Wednesday, 7 October 2015


There are a lot of expenses to take into account when having a baby. One of them is how to clean their little bums. 

I decided to make my own reusable baby wipes. There are two reasons why I chose to make my own reusable baby wipes:-

1) to control what ingredients go on my baby's skin; and
2) because I am on a frugal trial.

To put this into perspective I bought 9 packs of Water Wipes before the baby was born. 3 months in I still have 2 packs left. I used them for the first 2 weeks whilst we were getting to grips with having a baby. Since then I have only been using them when out and about and when I have fallen behind with the washing.

There are many recipes online for reusable baby wipes but this is the Frugal Trial method of making reusable baby wipes. 

You will need:- 
  • 2 x tubs with lids.
  • Cloth (as many as you can make/buy. I have approximately 70)
  • Lavender or tea tree oil 
  • Carrier oil 
  • Boiled water
  • Sandwich bags 

Step 1 - the material

Firstly you will need to obtain some material and cut it to a suitable size (mine are about the dimension of my hands). 

As I wanted to limit what I spent on making reusable baby wipes I cut up some old flannel cotton pyjamas that I had which no longer fitted me.  You could use old towels/sheets/fleece or purchase some microcloths. 

If you use cotton you may want to hem them (fleece is unlikely to require hemming). As you can see from my cloths they are frayed. This is mostly to do with the fact that I do not have a sewing machine and I could not be bothered to hem them all by hand. 

Step 2 - the solution 

The amount of water you will need for reusable baby wipes will depend on the size of the tub you keep the reusable baby wipes in. I keep mine in an old ice cream tub. I place approximately 3 mugs worth of boiling water into a bowl.

Next I add two tablespoons of oil. Since I began making reusable baby wipes I have used almond oil (which I used during my pregnancy in an attempt to avoid stretchmarks), olive oil (which we use for cooking) and coconut oil (which I use as a moisturiser). Personally I find that olive oil works best but I alternate it with coconut oil otherwise I would get through the olive oil too quickly. However, note that coconut oil solidifies at room temperature so leaves a residue over the wipes once it cools down. I find that almond oil just doesn't glide very well. 
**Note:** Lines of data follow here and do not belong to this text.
(** A tick sends at most one position; each of its coordinates lies within
    the world when the stored coordinate is a number, and is NaN when the
    stored coordinate is NaN. *)
Lemma gameLoop_sent_range (me : string) (players : JsMap.t string Player.t)
  (now : Z) (w : World) :
  let w' := gameLoop me players now w in
  sent w' = sent w \/
  exists q currentPlayer,
    sent w' = sent w ++ [q] /\ JsMap.get me players = Some currentPlayer /\
    (Number_isNaN (Position.x (Player.position currentPlayer)) = false ->
     - WORLD_SIZE / 2 <= Position.x q <= WORLD_SIZE / 2) /\
    (Number_isNaN (Position.y (Player.position currentPlayer)) = false ->
     - WORLD_SIZE / 2 <= Position.y q <= WORLD_SIZE / 2) /\
    (Number_isNaN (Position.x (Player.position currentPlayer)) = true ->
     Position.x q = NaN) /\
    (Number_isNaN (Position.y (Player.position currentPlayer)) = true ->
     Position.y q = NaN).
Proof.
  cbv zeta. rewrite gameLoop_sent_if. rewrite deltaTime_num.
  set (t0 := fl (fl (inject_Z now - inject_Z (lastUpdateRef w)) / 1000)).
  destruct (deltaX_num (keysRef w) t0) as [qx Ex].
  destruct (deltaY_num (keysRef w) t0) as [qy Ey].
  rewrite Ex, Ey.
  destruct (myPlayerRef w); [|now left].
  destruct (JsMap.get me players) as [cur|]; [|now left].
  destruct (moved qx qy); [|now left].
  right. eexists. exists cur. split; [reflexivity|]. split; [reflexivity|].
  cbn [Position.x Position.y].
  destruct (Position.x (Player.position cur)) as [|x],
           (Position.y (Player.position cur)) as [|y];
    (split; [intro N | split; [intro N | split; intro N]]);
    try discriminate N;
    solve [apply clampWorld_add_inWorld | apply clampWorld_NaN].
Qed.

(** C4, refuted as stated.  With the local player's row in the store but
    never seen online and "d" held, the delta of the tick is not zero and
    yet nothing is sent; and from a stored position whose x is NaN the tick
    sends an x that is NaN, which is not within the world. *)
Lemma C4_moving_tick_sends_nothing_or_NaN :
  (let a := run "a11ce" 0 offlineLocalEvents in
   JsMap.has "a11ce"%string (players a) = true /\
   ~ (deltaX (keysRef (world a)) (deltaTime 100 (lastUpdateRef (world a))) == 0) /\
   sent (gameLoop "a11ce" (players a) 100 (world a)) = []) /\
  (let a := run "a11ce" 0 nowhereEvents in
   sent (gameLoop "a11ce" (players a) 100 (world a))
   = [Position.mk NaN 450] /\
   ~ inWorld (Position.mk NaN 450)).
Proof.
  split; cbv zeta.
  - split; [reflexivity|]. split; [|vm_compute; reflexivity].
    vm_compute. discriminate.
  - split; [vm_compute; reflexivity|]. intros [[H _] _]. exact H.
Qed.

(** C4, amended.  The deltas are the signed sums of the held directions
    times [MOVE_SPEED * deltaTime]; with both deltas zero the tick sends
    nothing; otherwise it sends a position exactly when the local player ref
    is set and the local row is in the store, namely the stored position plus
    the delta, clamped on each axis by
    [Math.max(-WORLD_SIZE/2, Math.min(WORLD_SIZE/2, _))]; the clamp takes
    every number into [[-WORLD_SIZE/2, WORLD_SIZE/2]] and passes NaN on; so
    a tick sends at most one position, which lies within the world on
    every axis where the stored coordinate is not NaN. *)
Theorem C4_movement_predictor (me : string)
  (players : JsMap.t string Player.t) (now : Z) (w : World) :
  let t := deltaTime now (lastUpdateRef w) in
  let dx := deltaX (keysRef w) t in
  let dy := deltaY (keysRef w) t in
  let w' := gameLoop me players now w in
  dx == (held "d" (keysRef w) - held "a" (keysRef w)) * (MOVE_SPEED * t) /\
  dy == (held "w" (keysRef w) - held "s" (keysRef w)) * (MOVE_SPEED * t) /\
  (dx == 0 /\ dy == 0 -> sent w' = sent w) /\
  (~ (dx == 0 /\ dy == 0) ->
   sent w' =
   match myPlayerRef w, JsMap.get me players with
   | Some _, Some currentPlayer =>
       sent w ++
       [Position.mk
          (clampWorld (Position.x (Player.position currentPlayer) + dx))
          (clampWorld (Position.y (Player.position currentPlayer) + dy))]
   | _, _ => sent w
   end) /\
  (forall v : Q,
      (- WORLD_SIZE / 2 <= clampWorld v <= WORLD_SIZE / 2) /\
      (v <= - WORLD_SIZE / 2 -> clampWorld v == - WORLD_SIZE / 2) /\
      (WORLD_SIZE / 2 <= v -> clampWorld v == WORLD_SIZE / 2) /\
      (- WORLD_SIZE / 2 <= v -> v <= WORLD_SIZE / 2 -> clampWorld v == v)) /\
  clampWorld NaN = NaN /\
  (sent w' = sent w \/
   exists q currentPlayer,
     sent w' = sent w ++ [q] /\ JsMap.get me players = Some currentPlayer /\
     (Number_isNaN (Position.x (Player.position currentPlayer)) = false ->
      - WORLD_SIZE / 2 <= Position.x q <= WORLD_SIZE / 2) /\
     (Number_isNaN (Position.y (Player.position currentPlayer)) = false ->
      - WORLD_SIZE / 2 <= Position.y q <= WORLD_SIZE / 2) /\
     (Number_isNaN (Position.x (Player.position currentPlayer)) = true ->
      Position.x q = NaN) /\
     (Number_isNaN (Position.y (Player.position currentPlayer)) = true ->
      Position.y q = NaN)).
Proof.
  cbv zeta.
  pose proof (gameLoop_sent_if me players now w) as S. cbv zeta in S.
  pose proof (gameLoop_sent_range me players now w) as R. cbv zeta in R.
  rewrite deltaTime_num in *.
  set (t0 := fl (fl (inject_Z now - inject_Z (lastUpdateRef w)) / 1000)) in *.
  split; [apply deltaX_sum|]. split; [apply deltaY_sum|].
  destruct (deltaX_num (keysRef w) t0) as [qx Ex].
  destruct (deltaY_num (keysRef w) t0) as [qy Ey].
  rewrite Ex, Ey in *.
  split; [|split; [|split; [|split]]].
  - intro Z0. apply moved_false in Z0. rewrite S, Z0.
    destruct (myPlayerRef w), (JsMap.get me players); reflexivity.
  - intros NZ. apply moved_true in NZ. rewrite S, NZ. reflexivity.
  - apply clampWorld_spec.
  - apply clampWorld_NaN.
  - exact R.
Qed.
Next, I add a few drops of lavender oil. I use lavender oil because I already had some as it was recommended to me to put into my bath water in order to assist with post-birth healing. Lavender oil is also antibacterial and one of the few essential oils which can be applied directly to the skin. My understanding is that tea tree oil is also antibacterial so that could also be used. 

If you wish you could add another essential oil for fragrance. 

I then place the cloth into the bowl and push it down with a spoon to ensure that it is all soaked. I then leave it for an hour to cool.

Lastly I wring out the excess water. The result is damp reusable baby wipes and I place them in the ice cream tub ready for use. 

To date it has cost me zilch to make reusable baby wipes as I have just used what I already had.

You may have noticed that I have not used any soap. Many other recipes include soap of some kind but I don't as I didn't want to buy anything specific for the wipes - I just used what I already had. In any event I haven't found that soap is required - water is sufficient for cleaning even the smelliest nappies. 

Step 3 - Washing

When I have used a wipe I place it in a separate tub which has a lid. When they are all used I put them in the wash with my normal washing (therefore I am not incurring any extra expense). As they are covered in faeces I recommend washing with a temperature of at least 40 degrees (i.e. hotter than body temperature). Every now and again I put them in a really hot wash.

I also wash out both tubs with hot water and disinfectant. 

Step 4 - Going out 

Sandwich bags are useful if you want to take reusable baby wipes when out and about as the wipes should remain moist and the bags don't take up too much space. Just remember a second bag for the dirty ones!


The downsides of reusable wipes are:- 

  1. The time you need to set aside to make them.
  2. That you may run out if you don't have time to wash them.
  3. They can go mouldy if not used within a week.

Do you use reusable baby wipes? What's your recipe?